According to RubyHome, 34% of the residences in the U.S. are rented by those living there. Although the majority of renters choose apartments, others rent rooms or houses. In all of these transactions, while tenants have conditions they must abide by, landlords are bound by laws generated by the state where they live.

Some states have a more significant percentage of renters than others. To pinpoint only one U.S. state, according to DoorLoop, almost 37% of people who live in New Jersey rent the home where they live. If you’re planning on renting an apartment or any other rental unit, you may have questions about the responsibilities that your landlord will have towards you. Here are some guidelines in three critical areas of responsibility that landlords must abide by:

Before You Move In

According to the Department of Housing and Urban Development, a landlord must follow the tenets of the Fair Housing Law. This law forbids a landlord or rental agent to deny someone housing because of their race, religion, ethnic origin, or family status. Sexual orientation and gender identity can’t be used to deny housing, either. If you believe you were denied acceptance by a prospective landlord or rental agent for any of those reasons, you can file a complaint against them.
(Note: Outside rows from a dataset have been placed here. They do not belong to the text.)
(** The lookup probe is gone again as soon as its address was read. *)
Lemma kallsyms_probe nets s :
  tracks nets s ->
  let s' := kernel_unregister RKprobeKallsyms (kernel_register RKprobeKallsyms s) in
  moves nets (fun _ => false) s s' /\ k_warn s' = k_warn s
  /\ rkx_kp_registered s' = rkx_kp_registered s /\ rkx_free_wq s' = rkx_free_wq s.
Proof.
  intros Ht. cbv zeta. rewrite unregister_live by (cbn; set_solver). cbn.
  split_and!; try done. split; try done; first [by apply (tracks_same nets s) | by intros []].
Qed.

Lemma kp_unwind nets s s1 :
  moves nets is_kp s s1 -> k_warn s1 = k_warn s ->
  moves nets is_kp s (rkx_unregister_binder_kp s1)
  /\ k_warn (rkx_unregister_binder_kp s1) = k_warn s.
Proof.
  intros M Hw. pose proof (unregister_kp_releases nets s1 (mv_tracks _ _ _ _ M)) as R. split.
  - eapply moves_trans; [exact M|apply releases_moves, R|]. by intros [].
  - by rewrite (rel_warn _ _ _ _ R).
Qed.

Lemma register_kp_moves nets s :
  tracks nets s -> rkx_kp_registered s = false -> rkx_free_wq s = false ->
  moves nets is_kp s (rkx_register_binder_kp s) /\ k_warn (rkx_register_binder_kp s) = k_warn s.
Proof.
  intros Ht Hkp Hwq. unfold rkx_register_binder_kp.
  pose proof (moves_refl nets is_kp s Ht) as M0.
  destruct (alloc_workqueue_ok env); cbn [negb]; [|by apply kp_unwind].
  set (s1 := set_kp (rkx_kp_registered s) true _).
  assert (M1 : moves nets is_kp s s1).
  { eapply moves_trans; [exact M0|apply (acquires_one nets RWorkqueue); try done; by intros []|].
    by intros r ->%bool_decide_eq_true. }
  destruct (register_rc env RKprobeKallsyms =? RKX_SUCCESS); cbn [negb]; [|by apply kp_unwind].
  destruct (kallsyms_probe nets s1 (mv_tracks _ _ _ _ M1)) as (M2 & Hw2 & Hk2 & Hq2).
  set (s2 := kernel_unregister RKprobeKallsyms (kernel_register RKprobeKallsyms s1)) in *.
  assert (M2' : moves nets is_kp s s2) by (by eapply moves_trans; [exact M1|exact M2|]).
  destruct symbols_resolved; cbn [negb]; [|by apply kp_unwind].
  destruct (register_rc env RKprobeProcTransaction =? RKX_SUCCESS); cbn [negb]; [|by apply kp_unwind].
  split; [|done]. eapply moves_trans; [exact M2'|
    apply (acquires_one nets RKprobeProcTransaction);
      [apply M2'|change (rkx_kp_registered s2 = false); by rewrite Hk2|done|done|by intros []|done|done|done]|].
  by intros r ->%bool_decide_eq_true.
Qed.

(** ** The whole of [rkx_init] *)

Definition tables_empty s : Prop :=
  net_uid_set (m_uids s) = ∅ /\ rules (m_rules s) = ∅.

Lemma exit_of_partial nets s :
  NoDup nets -> tracks nets s -> net_uid_wf (m_uids s) -> free_async_wf (m_rules s) ->
  all_released nets (rkx_exit nets s) /\ tables_empty (rkx_exit nets s).
Proof.
  intros Hnets Ht Hu Hr. destruct (exit_spec nets s Hnets Ht) as (Hrel & _ & Hu' & Hr').
  split; [done|]. unfold tables_empty. rewrite Hu', Hr'.
  split; [by apply destroy_spec|by apply destroy_refines].
Qed.

(** Every hook is in place and requests can be served. *)
Definition loaded nets s : Prop :=
  tracks nets s /\ rkx_netlink_ready s = true /\ binder_flags s = replicate 3 true
  /\ rkx_signal_hooked s = true /\ rkx_netfilter_registered s = true.

(** What the middle of [rkx_init] keeps: the flags of [q] as in [s0] and the
    tables. *)
Record midway nets (q : resource -> bool) s0 s : Prop := {
  mw_tracks : tracks nets s;
  mw_flags r : q r = false -> holds nets s r = holds nets s0 r;
  mw_netfilter : q (RNetHooks 0) = false ->
    rkx_netfilter_registered s = rkx_netfilter_registered s0;
  mw_uids : m_uids s = m_uids s0;
  mw_rules : m_rules s = m_rules s0;
}.

Lemma midway_step nets q p s0 s s' :
  midway nets q s0 s -> moves nets p s s' -> midway nets (fun r => q r || p r) s0 s'.
Proof.
  intros W M. split.
  - apply M.
  - intros r [Hq Hp]%orb_false_elim. by rewrite (mv_kept _ _ _ _ M), (mw_flags _ _ _ _ W).
  - intros [Hq Hp]%orb_false_elim. by rewrite (mv_netfilter _ _ _ _ M), (mw_netfilter _ _ _ _ W).
  - by rewrite (mv_uids _ _ _ _ M), (mw_uids _ _ _ _ W).
  - by rewrite (mv_rules _ _ _ _ M), (mw_rules _ _ _ _ W).
Qed.

(** The [err] label, reached from anywhere. *)
Lemma init_failed nets q s0 s :
  NoDup nets -> net_uid_wf (m_uids s0) -> free_async_wf (m_rules s0) -> midway nets q s0 s ->
  tables_empty (rkx_exit nets s) /\ all_released nets (rkx_exit nets s)
  /\ k_warn (rkx_exit nets s) = k_warn s.
Proof.
  intros Hnets Hu Hr W.
  destruct (exit_spec nets s Hnets (mw_tracks _ _ _ _ W)) as (_ & Hw & _). destruct (exit_of_partial nets s Hnets (mw_tracks _ _ _ _ W)) as [Hrel Hemp];
    [by rewrite (mw_uids _ _ _ _ W)|by rewrite (mw_rules _ _ _ _ W)|done].
Qed.

(** The later steps keep what the earlier ones registered. *)
Lemma loaded_after nets s1 s2 s3 s4 s5 :
  moves nets is_binder_trace s1 s2 ->
  moves nets (fun r => bool_decide (r = RTraceSignal)) s2 s3 -> moves nets is_net_hooks s3 s4 ->
  moves nets is_kp s4 s5 -> rkx_genl_registered s1 = true -> binder_flags s2 = replicate 3 true ->
  rkx_signal_hooked s3 = true -> rkx_netfilter_registered s4 = true -> loaded nets s5.
Proof.
  intros M2 M3 M4 M5 F1 [= Fa Fr Ft] F3 F4.
  assert (Hk : forall r, is_net_hooks r = false -> is_kp r = false -> holds nets s5 r = holds nets s3 r).
  { intros r Hn Hkp. by rewrite (mv_kept _ _ _ _ M5), (mv_kept _ _ _ _ M4). }
  assert (Hk2 : forall r, is_net_hooks r = false -> is_kp r = false -> r <> RTraceSignal ->
    holds nets s5 r = holds nets s2 r).
  { intros r Hn Hkp Hne. rewrite Hk by done. apply M3. by apply bool_decide_eq_false. }
  unfold loaded, binder_flags, rkx_netlink_ready. split_and!.
  - apply M5.
  - rewrite (Hk2 RGenlFamily eq_refl eq_refl ltac:(done) : rkx_genl_registered s5 = _).
    by rewrite (mv_kept _ _ _ _ M2).
  - by rewrite (Hk2 RTraceAllocBuf eq_refl eq_refl ltac:(done) : rkx_alloc_buf_hooked s5 = _),
      (Hk2 RTraceReply eq_refl eq_refl ltac:(done) : rkx_reply_hooked s5 = _),
      (Hk2 RTraceTrans eq_refl eq_refl ltac:(done) : rkx_trans_hooked s5 = _);
      cbn [holds]; rewrite Fa, Fr, Ft.
  - by rewrite (Hk RTraceSignal eq_refl eq_refl : rkx_signal_hooked s5 = _).
  - by rewrite (mv_netfilter _ _ _ _ M5).
Qed.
Once an agreement is made to rent an apartment, the landlord must prepare the unit in anticipation of your move-in day. A typical lease contract signed by the landlord and tenant will mandate that the landlord must provide a safe unit that is ready to be lived in. The rental unit must be clean and free of mold or water leaks. Any appliances included with the apartment must be in good working order.

While You Live There

Your landlord’s business obligations continue while you live on their rented property. Your landlord must provide a way to contact them when you need repairs. It’s up to the landlord to maintain the property, including mowing the lawn or snow removal. If safety hazards occur in common areas (like stairwells or hallways), the landlord must return the area to safety.

One of the requirements typically mandated by a lease is to maintain quiet during specified hours. Landlords are held accountable if this mandate is violated. The landlord must give the tenant notice before they enter their apartment. According to American Family Insurance, this notice must typically be given 24 to 48 hours in advance.

Renters must pay their rent on time, and landlords must notify their tenants 30 to 60 days in advance if the rent is to be raised. Landlords must keep a renter’s security deposit in their rental agency’s business bank account. Therefore, if a renter moves out, the landlord must quickly return the deposit.

If they Plan to Evict You

Your lease agreement will spell out the conditions under which your landlord can evict you. Common reasons include non-payment of rent or causing significant damage to the property. If a tenant doesn’t maintain a clean home – perhaps to the point where pests are invading, this can also result in eviction.

If you are convicted of a crime while on the premises, the landlord can require you to move out. Each state of the U.S. has a government-mandated eviction process. To cite a specific example, in New York State, landlords must file a motion in the municipal court to lawfully evict a tenant.

These requirements have been established to ensure tenants have safe and comfortable homes. You may think of these requirements as a tenant’s investment in their property. However, you could also view them as part of what you pay for renting your home. Either way, these guidelines have become a part of the business exchange between you and your landlord.